I don't know what's more annoying about this thread...the fact that it's written by a nursing student who has never walked in our shoes or the fact that the stuff written is a bunch of garbage or both? Can't tell but it's pretty darn insulting!
About the scrubs though...I have never liked floral scrubs, I like them solid but that's my preference. I can't impose MY preference on anyone:)
sarjasy -
you may think you only refered to "only a subset" of nurses of the (very small number) you've seen thus far, but in your op you specified "many" - which makes it harder for readers to see themselves as separate from the nurses you criticised. and i am certainly not disagreeing with your perception that, out of the small subset of all nurses there are, the perception of nurses by other health care professionals is their biggest concern/complaint/issue, though in my experience other issues (like workload, pay, paperwork, lack of support from nursing hierarchy, patients and family members confusing their priorities for ours, and workload again) usually rank higher.
your central thesis is that nurses aren't respected because they are whiny, uninformed, uninterested in learning, project a feminised image of themselves, and wear cutesy clothes.
to take your recent response a point at a time:
(1) i simply don’t understand how my lack of experience has any bearing on the topics at hand. i don’t see how i need 10 years of rn experience to point out that teddy bear characters on a nursing school’s web page don’t attract men to nursing. how would rn experience better qualify me to point that i have been exposed to an abnormal amount of whining, or that my fellow students and nurses that i have been exposed to don’t take science seriously? why do i need years of experience to point out the obvious that many nursing diagnoses are totally lacking in reality? or that scrubs with flowers all over them don’t look professional? what i’ve said is either right or wrong and experience has nothing to do with it.
- i agree that "teddy bear characters on a nursing school's web page don't attract men to nursing" and that this is an issue. however, every one of the first ten google hits i got for "school of nursing" was teddy bear (etc) free, and the majority represented male nurses as well as female nurses. in any case, i suspect few of our non-nursing colleagues spend much time looking at nursing school web sites, so i suspect this point is really doing other work.
similarly, the majority of whining (which is, at least some of the time, debriefing) is conducted away from other health professionals.

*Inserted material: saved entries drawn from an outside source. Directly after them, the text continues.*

Definition bob_then_alice : list dict :=
  [listing "11" "ubuntu" "Bob" "700" "10" "5";
   listing "12" "debian" "Alice" "650" "20" "9"].

(** Every search answers [bob_then_alice]; every probe returns 200; the
    description of every torrent has one link; the user sorts by newest and
    then declines to sort again. *)
Definition demo : World := {|
  q_php := λ _ _, Some bob_then_alice;
  torrent_page := λ _ _ _, Some 200%Z;
  arrival := λ _ _, 0;
  t_php := λ _ _, Some {["descr" := PStr "http://example.org/shot.png"]};
  stdin := λ _, "n";
  shuffled := λ _ l, l;
  int_of_str := decimal;
  splitlines := λ text, [text];
  fromtimestamp := λ _, None
|}.

Definition start : State := mkState [] 0 [] "https://tpb.example".

(** Three records in the store, and a world whose probes answer 404, 200
    and 500 in task order, completing last task first. *)
Definition three_records : State :=
  mkState [listing "1" "a" "Alice" "10" "100" "1";
           listing "2" "b" "Alice" "20" "200" "2";
           listing "3" "c" "Alice" "30" "300" "3"] 7 [] "https://tpb.example".

Definition mixed_statuses : World := {|
  q_php := q_php demo;
  torrent_page := λ _ idx _,
    Some (match idx with 0 => 404%Z | 1 => 200%Z | _ => 500%Z end);
  arrival := λ _ _, 2;
  t_php := t_php demo;
  stdin := stdin demo;
  shuffled := shuffled demo;
  int_of_str := decimal;
  splitlines := splitlines demo;
  fromtimestamp := fromtimestamp demo
|}.

(** A world in which every probe raises. *)
Definition unreachable : World := {|
  q_php := q_php demo;
  torrent_page := λ _ _ _, None;
  arrival := arrival demo;
  t_php := t_php demo;
  stdin := stdin demo;
  shuffled := shuffled demo;
  int_of_str := decimal;
  splitlines := splitlines demo;
  fromtimestamp := fromtimestamp demo
|}.

(** Three objects, the second a copy of the first. *)
Definition with_copy : State :=
  mkState [listing "1" "a" "Alice" "10" "100" "1";
           listing "1" "a" "Alice" "10" "100" "1";
           listing "2" "b" "Alice" "20" "200" "2"] 0 [] "https://tpb.example".

(** The world of [demo], except that every search for [linux] raises. *)
Definition first_term_fails : World := {|
  q_php := λ _ term, if decide (term = "linux") then None else Some bob_then_alice;
  torrent_page := torrent_page demo;
  arrival := arrival demo;
  t_php := t_php demo;
  stdin := stdin demo;
  shuffled := shuffled demo;
  int_of_str := decimal;
  splitlines := splitlines demo;
  fromtimestamp := fromtimestamp demo
|}.

Definition two_alice : list dict :=
  [listing "21" "debian" "Alice" "650" "20" "9";
   listing "22" "fedora" "Alice" "700" "30" "4"].
(** X26: when every stored version is a decimal integer, the list
    command returns 0 and prints one line per stored key (name, version):
    the name padded to the greatest length of a name, [ -- version: ] and
    the number of the version; the lines come in ascending order of their
    bytes, and the output does not depend on the orders in which the map is
    gone through.  (The request meets no failure.) *)
Theorem Run_prints_sorted
    (range_names range_items range_names' range_items'
       : list (string * string) → list (string * string))
    (table : string) (args : list string) (c : Console) t :
  (∀ l, range_names l ≡ₚ l) → (∀ l, range_items l ≡ₚ l) →
  (∀ l, range_names' l ≡ₚ l) → (∀ l, range_items' l ≡ₚ l) →
  quiet 1 (console_world c) = true →
  tables (console_world c) !! table = Some t →
  (∀ name version, is_Some (t !! (name, version)) →
                   ∃ ver, Atoi version = Ok ver) →
  ∃ lines,
    Run range_names range_items table args c
    = (Ok 0,
       {| console_world :=
            {| tables := tables (console_world c);
               faults := tail (faults (console_world c));
               stdout := (stdout (console_world c) ++ printed lines)%list |};
          stderr := stderr c |}) ∧
    Sorted String.le lines ∧
    lines ≡ₚ line_of (maxNameLen_loop (map_to_list t).*1)
               <$> (map_to_list t).*1 ∧
    Run range_names' range_items' table args c
    = Run range_names range_items table args c.
Proof.
  intros Hn Hi Hn' Hi' Hq Ht Hall.
  set (items := (map_to_list t).*1).
  assert (∀ range_items0 : list (string * string) → list (string * string),
            (∀ l, range_items0 l ≡ₚ l) →
            ∀ entry, entry ∈ range_items0 items → ∃ ver, Atoi entry.2 = Ok ver)
    as Hparse.
  { intros r Hr [name version]. rewrite Hr. intros Hin.
    apply list_elem_of_fmap in Hin as ([k a] & Hk & Hin). cbn in Hk. subst k.
    apply elem_of_map_to_list in Hin. apply (Hall name version). by exists a. }
  assert (∀ range_names0 range_items0
            : list (string * string) → list (string * string),
            (∀ l, range_names0 l ≡ₚ l) → (∀ l, range_items0 l ≡ₚ l) →
            Run range_names0 range_items0 table args c
            = (Ok 0,
               {| console_world :=
                    {| tables := tables (console_world c);
                       faults := tail (faults (console_world c));
                       stdout := (stdout (console_world c)
                                  ++ printed (sort_Strings
                                       (line_of (maxNameLen_loop items)
                                          <$> items)))%list |};
                  stderr := stderr c |})) as Hrun.
  { intros rn ri Hrn Hri. unfold Run.
    rewrite (ListSecrets_run _ _ t) by done. fold items.
    rewrite render_ok by by apply Hparse.
    rewrite print_lines_run. cbn [app advance tables faults stdout].
    unfold maxNameLen. rewrite (maxNameLen_loop_perm _ _ (Hrn items)).
    assert (sort_Strings (line_of (maxNameLen_loop items) <$> ri items)
            = sort_Strings (line_of (maxNameLen_loop items) <$> items))
      as ->; [|done].
    unfold sort_Strings. apply (Sorted_unique String.le).
    - apply Sorted_merge_sort; apply _.
    - apply Sorted_merge_sort; apply _.
    - rewrite !merge_sort_Permutation. by rewrite (Hri items). }
  exists (sort_Strings (line_of (maxNameLen_loop items) <$> items)).
  split; [by apply Hrun|]. split; [|split].
  - apply Sorted_merge_sort; apply _.
  - apply merge_sort_Permutation.
  - by rewrite !Hrun.
Qed.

there are many threads here criticising and defending nursing diagnoses - i fall more heavily in the critical camp, but believe they serve a purpose as a learning tool to develop critical thinking and tease out aspects of care and interventions that students may otherwise be unaware of; as you pointed out in your op, they're used in education rather than on the wards and so, once again, play a minimal role in contributing to disrepsect from other health professionals. i'll get to your view on scrubs shortly.
(2) my tone may have sounded harsh to some, but as i mentioned in my original post, my post was a result of frustration. i was venting. perhaps it was a bad idea on my part for posting a "negative" post as my first major post to this board. i believe that there are many awesome things about nursing, which is why i chose it over many other healthcare fields (pharmacy, physician assistant, optometry, others). i’m as excited as ever about my career choice. i was merely pointing out what i see as problems in our profession. all professions have problems and for any profession to improve, those in it must be honest about their problems.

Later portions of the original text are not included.